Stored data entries
(** The handler leaves the cache alone. *)
Lemma on_query_error_cache e st changed :
  pcr_cache (fst (fst (on_query_error now post_reply e st changed))) = pcr_cache st.
Proof.
  unfold on_query_error. destruct (contains _ e); [reflexivity|].
  cbn [with_counts user_query_error_count].
  destruct (S (user_query_error_count st) <? 3)%nat; [reflexivity|].
  rewrite in_workwx_eq.
  destruct (fst (send_message now post_reply _ false _)); reflexivity.
Qed.

(** A pass for one key leaves the entry of a user alone, when that user's own
    reply shows the ranks the cache holds. *)
Lemma watch_user_frame reply key user_id name j p st changed :
  cache_get user_id (pcr_cache st) = Some (j, p) ->
  (key = user_id -> reply = QueryProfile name j p) ->
  cache_get user_id
    (pcr_cache (fst (fst (watch_user now post_reply reply key st changed))))
    = Some (j, p).
Proof.
  intros Hu Hk. unfold watch_user.
  destruct (cache_get key (pcr_cache st)) as [[old_j old_p]|] eqn:Eg; [|exact Hu].
  destruct reply as [e| |e|n qj qp].
  - rewrite on_query_error_cache. exact Hu.
  - exact Hu.
  - rewrite on_query_error_cache. exact Hu.
  - destruct ((negb (negb (old_j =? qj)) && negb (negb (old_p =? qp)))%bool) eqn:E;
      [exact Hu|].
    cbn [fst]. rewrite in_workwx_eq. cbn [snd].
    unfold store_ranks, with_workwx, with_cache, with_counts.
    cbn [pcr_cache].
    destruct (Z.eq_dec key user_id) as [->|Hne].
    + specialize (Hk eq_refl). injection Hk as -> -> ->.
      rewrite Hu in Eg. injection Eg as <- <-.
      rewrite !Z.eqb_refl in E. discriminate E.
    + rewrite cache_get_set_other by exact Hne. exact Hu.
Qed.

Lemma for_users_frame replies keys user_id name j p :
  replies user_id = QueryProfile name j p ->
  forall st changed,
  cache_get user_id (pcr_cache st) = Some (j, p) ->
  cache_get user_id
    (pcr_cache (fst (fst (for_users now post_reply replies keys st changed))))
    = Some (j, p).
Proof.
  intros Hr. induction keys as [|k keys IH]; intros st changed Hu; [exact Hu|].
  cbn [for_users].
  pose proof (watch_user_frame (replies k) k user_id name j p st changed Hu) as Hf.
  destruct (watch_user now post_reply (replies k) k st changed) as [[st' ch'] [| |e]];
    cbn [fst] in *.
  - apply IH. apply Hf. intros ->. exact Hr.
  - apply Hf. intros ->. exact Hr.
  - apply Hf. intros ->. exact Hr.
Qed.

(** The end of a cycle touches neither the counters nor the event nor the
    cache. *)
Lemma end_cycle_counts st changed :
  user_notify_error_count (fst (end_cycle now post_reply st changed))
    = user_notify_error_count st /\
  user_query_error_count (fst (end_cycle now post_reply st changed))
    = user_query_error_count st /\
  watch_event (fst (end_cycle now post_reply st changed)) = watch_event st /\
  pcr_cache (fst (end_cycle now post_reply st changed)) = pcr_cache st.
Proof.
  unfold end_cycle. destruct changed; [|repeat split].
  rewrite in_workwx_eq.
  destruct (fst (send_message now post_reply _ false _)); repeat split.
Qed.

--- WHAT THE TASK REQUIRES ---
Every line of the data above is to be copied out exactly.

--- TASK OUTPUT ---
(** The handler leaves the cache alone. *)
Lemma on_query_error_cache e st changed :
  pcr_cache (fst (fst (on_query_error now post_reply e st changed))) = pcr_cache st.
Proof.
  unfold on_query_error. destruct (contains _ e); [reflexivity|].
  cbn [with_counts user_query_error_count].
  destruct (S (user_query_error_count st) <? 3)%nat; [reflexivity|].
  rewrite in_workwx_eq.
  destruct (fst (send_message now post_reply _ false _)); reflexivity.
Qed.

(** A pass for one key leaves the entry of a user alone, when that user's own
    reply shows the ranks the cache holds. *)
Lemma watch_user_frame reply key user_id name j p st changed :
  cache_get user_id (pcr_cache st) = Some (j, p) ->
  (key = user_id -> reply = QueryProfile name j p) ->
  cache_get user_id
    (pcr_cache (fst (fst (watch_user now post_reply reply key st changed))))
    = Some (j, p).
Proof.
  intros Hu Hk. unfold watch_user.
  destruct (cache_get key (pcr_cache st)) as [[old_j old_p]|] eqn:Eg; [|exact Hu].
  destruct reply as [e| |e|n qj qp].
  - rewrite on_query_error_cache. exact Hu.
  - exact Hu.
  - rewrite on_query_error_cache. exact Hu.
  - destruct ((negb (negb (old_j =? qj)) && negb (negb (old_p =? qp)))%bool) eqn:E;
      [exact Hu|].
    cbn [fst]. rewrite in_workwx_eq. cbn [snd].
    unfold store_ranks, with_workwx, with_cache, with_counts.
    cbn [pcr_cache].
    destruct (Z.eq_dec key user_id) as [->|Hne].
    + specialize (Hk eq_refl). injection Hk as -> -> ->.
      rewrite Hu in Eg. injection Eg as <- <-.
      rewrite !Z.eqb_refl in E. discriminate E.
    + rewrite cache_get_set_other by exact Hne. exact Hu.
Qed.

Lemma for_users_frame replies keys user_id name j p :
  replies user_id = QueryProfile name j p ->
  forall st changed,
  cache_get user_id (pcr_cache st) = Some (j, p) ->
  cache_get user_id
    (pcr_cache (fst (fst (for_users now post_reply replies keys st changed))))
    = Some (j, p).
Proof.
  intros Hr. induction keys as [|k keys IH]; intros st changed Hu; [exact Hu|].
  cbn [for_users].
  pose proof (watch_user_frame (replies k) k user_id name j p st changed Hu) as Hf.
  destruct (watch_user now post_reply (replies k) k st changed) as [[st' ch'] [| |e]];
    cbn [fst] in *.
  - apply IH. apply Hf. intros ->. exact Hr.
  - apply Hf. intros ->. exact Hr.
  - apply Hf. intros ->. exact Hr.
Qed.

(** The end of a cycle touches neither the counters nor the event nor the
    cache. *)
Lemma end_cycle_counts st changed :
  user_notify_error_count (fst (end_cycle now post_reply st changed))
    = user_notify_error_count st /\
  user_query_error_count (fst (end_cycle now post_reply st changed))
    = user_query_error_count st /\
  watch_event (fst (end_cycle now post_reply st changed)) = watch_event st /\
  pcr_cache (fst (end_cycle now post_reply st changed)) = pcr_cache st.
Proof.
  unfold end_cycle. destruct changed; [|repeat split].
  rewrite in_workwx_eq.
  destruct (fst (send_message now post_reply _ false _)); repeat split.
Qed.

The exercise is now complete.